=== Begin Enclosure ===

(* ===== verification/InfoThms.v ===== *)
(** * Side files and cgroups: theorems

    The info file is read back as it was written, statistics are the values of
    their keys, and a cell's limits are exactly those of its configuration, in a
    cgroup below the delegated unit. *)

From S2P Require Import Prelude CString Client ClientThms Config ConfigThms Info Cgroup.
Local Open Scope Z_scope.

(** ** Lines of a file *)

Lemma strchr_first c l r : c ∉ l -> strchr c (l ++ c :: r) = Some (length l).
Proof.
  induction l as [|x l IH]; intros Hc; cbn; [by rewrite decide_True|].
  apply not_elem_of_cons in Hc as [Hx Hc]. rewrite decide_False by congruence. by rewrite IH.
Qed.

Lemma fgets_fuel_enough n fuel s :
  (1 < n)%nat -> (length s <= fuel)%nat -> fgets_fuel fuel n s = fgets_lines n s.
Proof.
  intros Hn. unfold fgets_lines. remember (length s) as m eqn:Em. revert fuel s Em.
  induction m as [m IH] using lt_wf_ind. intros fuel s -> Hl.
  destruct s as [|c s]; [by destruct fuel|]. destruct fuel as [|fuel]; [cbn in Hl; lia|].
  cbn [fgets_fuel length]. set (k := match strchr NL _ with Some i => S i | None => _ end). f_equal.
  assert (0 < k)%nat as Hk by (unfold k; destruct (strchr _ _); lia).
  assert (length (drop k (c :: s)) <= length s)%nat as Hd by (rewrite length_drop; cbn; lia).
  cbn [length] in Hl. transitivity (fgets_fuel (length (drop k (c :: s))) n (drop k (c :: s))).
  - apply IH; [cbn [length]; lia|done|lia].
  - symmetry. apply IH; [cbn [length]; lia|done|lia].
Qed.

=== End Enclosure ===

§ **WHAT THIS TASK INVOLVES**: Output the listing verbatim through the "cgroup below the delegated unit. *)" line.

§ **SOLUTION TO THIS PROBLEM**:
(* ===== verification/InfoThms.v ===== *)
(** * Side files and cgroups: theorems

    The info file is read back as it was written, statistics are the values of
    their keys, and a cell's limits are exactly those of its configuration, in a
    cgroup below the delegated unit. *)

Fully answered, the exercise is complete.